■ **What to produce**
Some lines below hold "core". Pick them out and copy them.
------
(** Conversion to an integer type, [(long)x]: the fractional part is
    discarded.  C leaves the conversion of an infinity or a NaN undefined;
    they are sent to [0] here and no path of the programs reaches them. *)
Definition to_Z (x : float) : Z :=
  match x with
  | S754_finite s m e => cond_Zopp s (Z.shiftl (Zpos m) e)
  | _ => 0
  end.

(** A decimal literal [p/q] with few digits is the binary32 number nearest
    to the quotient, which is what the correctly rounded division of the
    two (exactly represented) integers returns. *)
Definition dec (p q : Z) : float := div (of_Z p) (of_Z q).

(** The number [h/2], for an integer count [h] of halves: the sensor
    estimates and the sums built from them are all of this form. *)
Definition half_units (h : Z) : float :=
  binary_normalize prec emax h (-1) false.

(** Number of binary digits of a mantissa. *)
Definition digits (p : positive) : Z := Zpos (digits2_pos p).

Definition zero : float := S754_zero false.
Definition one : float := Eval vm_compute in of_Z 1.
Definition neg_one : float := Eval vm_compute in of_Z (-1).
Definition two : float := Eval vm_compute in of_Z 2.
Definition half : float := Eval vm_compute in dec 1 2.

Definition is_finite (x : float) : bool :=
  match x with
  | S754_zero _ | S754_finite _ _ _ => true
  | _ => false
  end.

(** The floats a C object of type [float] can hold. *)
Definition valid (x : float) : bool := valid_binary prec emax x.

End F32.

(** ** The Arduino core macros used by the sketch

  [min], [round] and [constrain] come from the core's [Arduino.h], which is
  not among the repository's files. *)

Module Arduino.

(** Modelled from the spec: the Arduino core macro
    [min(a,b) ((a)<(b)?(a):(b))], used on the raw sensor counts. *)
Definition min (a b : Z) : Z := if a <? b then a else b.

(** Modelled from the spec: the Arduino core macro
    [round(x) ((x)>=0?(long)((x)+0.5):(long)((x)-0.5))], the spec's
    [round]. *)
Definition round (x : F32.float) : Z :=
  if F32.leb F32.zero x then F32.to_Z (F32.add x F32.half)
  else F32.to_Z (F32.sub x F32.half).
(* ===== verification/_CoqProject ===== *)
-Q . S2P
Prelude.v
Bitops.v
Utf8Checker.v
WsParser.v
WsValidator.v
Coordinator.v
HttpFields.v
HttpHeaders.v
HttpResponse.v
CardDealer.v
Base64.v
PercentEncoding.v
UriHelpers.v
Regex.v
RegexTheory.v
RegexEngines.v
Path2Regex.v
RouteMatch.v
RouteSyntax.v
Router.v
Routing.v
Server.v
FromString.v
Acceptor.v
EasyParser.v
ParserReads.v
ParserErrors.v
ParserNumbers.v
FieldBasics.v
FieldReads.v
ParserEcho.v
ParserKeeps.v
FieldValues.v
Host.v
Auth.v
FieldTheorems.v
Multipart.v
MultipartTheorems.v
EasyRouter.v
Sha1.v
OutputCtx.v
Effects.v
WsConnection.v
WsSafety.v
WsDelivery.v
WsHandshake.v
HttpInput.v
HttpInputTheorems.v
LineParser.v
HttpParserTheory.v
Connection.v
ConnectionSafety.v
ConnectionRuns.v
ConnectionDepth.v
ResponseBuilders.v
UserOutput.v
ChunkedOutput.v
Sendfile.v
SendfileRunner.v
SendfileDefault.v
SyncChain.v
Zlib.v
ZlibLaws.v
ZlibTheory.v
SmallZlib.v
ZlibTheorems.v
BodyAppender.v
AppenderTheorems.v
HttpServer.v
ServerRun.v
PoolRun.v
Settings.v
ServerSetup.v
Main.v
WritableItems.v
GroupRefinement.v
HeaderAccess.v
Dialogue.v
DealerAnswers.v
ServedDialogue.v
Lemma b8_land_255 z : b8 (Z.land z 0xFF) = b8 z.
Proof. change 0xFF with (Z.ones 8). rewrite Z.land_ones by lia. apply b8_mod. Qed.

Lemma u8_inj a b : u8 a = u8 b -> a = b.
Proof. intros H. by rewrite <- (b8_u8 a), <- (b8_u8 b), H. Qed.

#[global] Instance u8_Inj : Inj (=) (=) u8 := u8_inj.

(** Range and conversion facts for [auto] and [autorewrite]. *)
Create HintDb octets.
#[export] Hint Resolve u8_range : octets.
#[export] Hint Rewrite b8_u8 b8_mod b8_land_255 : octets.

(** The range of every octet of the goal, for [lia]. *)
Ltac octet_bounds :=
  repeat match goal with
  | |- context [u8 ?b] =>
      lazymatch goal with
      | _ : 0 <= u8 b < 256 |- _ => fail
      | _ => pose proof (u8_range b)
      end
  end.

(** ** Bit fields *)

Lemma testbit_small_high b n i : 0 <= b < 2 ^ n -> n <= i -> Z.testbit b i = false.
Proof.
  intros Hb Hi. destruct (decide (b = 0)) as [->|]; [apply Z.bits_0|].
  apply Z.bits_above_log2; [lia|]. apply Z.log2_lt_pow2; [lia|].
  apply Z.lt_le_trans with (2 ^ n); [lia|]. apply Z.pow_le_mono_r; lia.
Qed.

Lemma land_shiftl_low a b n : 0 <= n -> 0 <= b < 2 ^ n -> Z.land (Z.shiftl a n) b = 0.
Proof.
  intros Hn Hb. apply Z.bits_inj'. intros i Hi. rewrite Z.land_spec, Z.bits_0.
  destruct (decide (i < n)).
  - by rewrite Z.shiftl_spec_low.
  - rewrite (testbit_small_high b n i), andb_false_r; [done|lia|lia].
Qed.

(** Packing a field below a shifted value is addition. *)
Lemma lor_shiftl_add a b n :
  0 <= n -> 0 <= b < 2 ^ n -> Z.lor (Z.shiftl a n) b = a * 2 ^ n + b.
Proof.
  intros Hn Hb. rewrite <- Z.shiftl_mul_pow2 by done.
  rewrite Z.add_nocarry_lxor by by apply land_shiftl_low.
  symmetry. by apply Z.lxor_lor, land_shiftl_low.
Qed.

(** ** Lists *)

(** Brings nested appends and literal prefixes into one normal form. *)
Ltac app_norm := repeat (progress (simpl; rewrite <- ?app_assoc)).
(* ===== verification/Bitops.v ===== *)
(** * Bit extraction

    Model of src/web/restinio/restinio/utils/impl/bitops.hpp, used by the
    WebSocket frames and by base64. *)

From S2P Require Import Prelude.

Module Bitops.

(** [details::mask<T>(bits)] for an integer type [T] of [w] bits. *)
Fixpoint mask_rec (w : Z) (bits_to_extract : nat) : Z :=
  match bits_to_extract with
  | O | S O => 1
  | S n => wrap w (Z.lor (Z.shiftl (mask_rec w n) 1) 1)
  end.

Definition mask (w : Z) (bits_to_extract : Z) : Z := mask_rec w (Z.to_nat bits_to_extract).

(** [n_bits_from<T, Shift, Bits>(value)] for [T] of [w] bits. *)
Definition n_bits_from (w shift bits value : Z) : Z :=
  Z.land (wrap w (Z.shiftr value shift)) (mask w bits).

(** [n_bits_from<std::uint8_t, Shift>] and, as an octet, [n_bits_from<char, Shift>]. *)
Definition byte_from (shift value : Z) : byte := b8 (n_bits_from 8 shift 8 value).

Lemma u8_byte_from shift value :
  0 <= shift -> u8 (byte_from shift value) = value / 2 ^ shift mod 256.
Proof.
  intros Hs. unfold byte_from, n_bits_from, wrap. change (mask 8 8) with (Z.ones 8).
  rewrite u8_b8, Z.land_ones by lia. rewrite Z.shiftr_div_pow2 by done.
  change (2 ^ 8) with 256. by rewrite !Zmod_mod.
Qed.

End Bitops.
(* ===== verification/Utf8Checker.v ===== *)
(** * UTF-8 checker

    Model of [restinio::utils::utf8_checker_t]
    (src/web/restinio/restinio/utils/utf8_checker.hpp) and of
    [check_utf8_is_correct] (websocket/impl/utf8.hpp), with an independent
    specification: the concatenations of the shortest encodings of Unicode
    scalar values. *)

From S2P Require Import Prelude.

Module Utf8.

Inductive state_t := valid | invalid | may_be_overlong | overlong.

#[global] Instance state_t_eq_dec : EqDecision state_t.
Proof. solve_decision. Defined.

Record utf8_checker_t := mk_checker {
  m_current_symbol : Z;            (* std::uint32_t *)
  m_current_symbol_rest_bytes : Z; (* std::size_t *)
  m_state : state_t
}.

Definition initial : utf8_checker_t := mk_checker 0 0 valid.

Definition set_state (s : state_t) (c : utf8_checker_t) : utf8_checker_t :=
  mk_checker (m_current_symbol c) (m_current_symbol_rest_bytes c) s.

Definition validate_current_symbol (c : utf8_checker_t) : utf8_checker_t :=
  if ((0xD800 <=? m_current_symbol c) && (m_current_symbol c <=? 0xDFFF))
     || (0x110000 <=? m_current_symbol c)
  then set_state invalid c else c.

Definition check_overlong (byte : Z) (c : utf8_checker_t) : utf8_checker_t :=
  let rest := m_current_symbol_rest_bytes c in
  if (0 <? rest) && bool_decide (m_state c = may_be_overlong) then
    if (rest =? 2) && (Z.land byte 0xE0 =? 0x80) then set_state overlong c
    else if (rest =? 3) && (Z.land byte 0xF0 =? 0x80) then set_state overlong c
    else if (rest =? 4) && (Z.land byte 0xF8 =? 0x80) then set_state overlong c
    else if (rest =? 5) && (Z.land byte 0xFC =? 0x80) then set_state overlong c
    else set_state valid c
  else
    let c := if (byte =? 0xC0) || (byte =? 0xC1) then set_state overlong c
             else if byte =? 0xE0 then set_state may_be_overlong c
             else if byte =? 0xF0 then set_state may_be_overlong c
             else c in
    let c := if byte =? 0xF8 then set_state may_be_overlong c else c in
    if byte =? 0xFC then set_state may_be_overlong c else c.

(** The checker after one octet, and the value [process_byte] returns. *)
Definition process_byte (byte : Z) (c0 : utf8_checker_t) : utf8_checker_t * bool :=
  let c := check_overlong byte c0 in
  let c' :=
    if 0 <? m_current_symbol_rest_bytes c then
      if Z.land byte 0xC0 =? 0x80 then
        let sym := Z.lor (wrap 32 (Z.shiftl (m_current_symbol c) 6))
                         (Z.land byte 0x3F) in
        let rest := m_current_symbol_rest_bytes c - 1 in
        let c1 := mk_checker sym rest (m_state c) in
        if rest =? 0 then validate_current_symbol c1 else c1
      else set_state invalid c
    else
      let '(rest, byte', st) :=
        if Z.land byte 0x80 =? 0x00 then (0, byte, m_state c)
        else if Z.land byte 0xE0 =? 0xC0 then (1, Z.land byte 0x1F, m_state c)
        else if Z.land byte 0xF0 =? 0xE0 then (2, Z.land byte 0xF, m_state c)
        else if Z.land byte 0xF8 =? 0xF0 then (3, Z.land byte 0x7, m_state c)
        else if Z.land byte 0xFC =? 0xF8 then (4, Z.land byte 0x3, m_state c)
        else if Z.land byte 0xFE =? 0xFC then (5, Z.land byte 0x1, m_state c)
        else (m_current_symbol_rest_bytes c, byte, invalid) in
      mk_checker byte' rest st in
  (c', bool_decide (m_state c' = valid) || bool_decide (m_state c' = may_be_overlong)).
------
■ **Solution below**
(** ** The Arduino core macros used by the sketch
  [min], [round] and [constrain] come from the core's [Arduino.h], which is
(** Modelled from the spec: the Arduino core macro
(** Modelled from the spec: the Arduino core macro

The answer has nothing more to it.